[[ The input open ]]

(** ** Settings *)

(** What the getters of the Tk variables return in [get_config] and
    [save_settings], under the keys of the settings file. *)
Module Entries.
Record t := mk {
  folder : string;
  workers : Z;
  fps : Z;
  width : Z;
  quality : Z;
  intervals : Z;
  clip_length : Q;
  bridge_percent : Q;
  bridge_abs : Q;
  bridge_window : Q;
  recursive : bool;
  overwrite : bool
}.
End Entries.

Definition get_config (e : Entries.t) : WorkerConfig.t :=
  WorkerConfig.mk (Entries.fps e) (Entries.width e) (Entries.quality e)
    (Entries.intervals e) (Entries.clip_length e)
    (round64 (Entries.bridge_percent e / 100)) (Entries.bridge_abs e)
    (Entries.bridge_window e).

(** A scalar of the settings file. *)
Inductive value :=
| VStr (s : string)
| VInt (z : Z)
| VFloat (q : Q)
| VBool (b : bool).

(** The dictionary that [save_settings] hands to [save_config]. *)
Definition save_settings (e : Entries.t) : gmap string value :=
  <["folder" := VStr (Entries.folder e)]>
  (<["workers" := VInt (Entries.workers e)]>
  (<["fps" := VInt (Entries.fps e)]>
  (<["width" := VInt (Entries.width e)]>
  (<["quality" := VInt (Entries.quality e)]>
  (<["intervals" := VInt (Entries.intervals e)]>
  (<["clip_length" := VFloat (Entries.clip_length e)]>
  (<["bridge_percent" := VFloat (Entries.bridge_percent e)]>
  (<["bridge_abs" := VFloat (Entries.bridge_abs e)]>
  (<["bridge_window" := VFloat (Entries.bridge_window e)]>
  (<["recursive" := VBool (Entries.recursive e)]>
  (<["overwrite" := VBool (Entries.overwrite e)]> ∅))))))))))).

[[ The input closed ]]

Retrieve every line above holding the word "string".

  folder : string;
| VStr (s : string)
Definition save_settings (e : Entries.t) : gmap string value :=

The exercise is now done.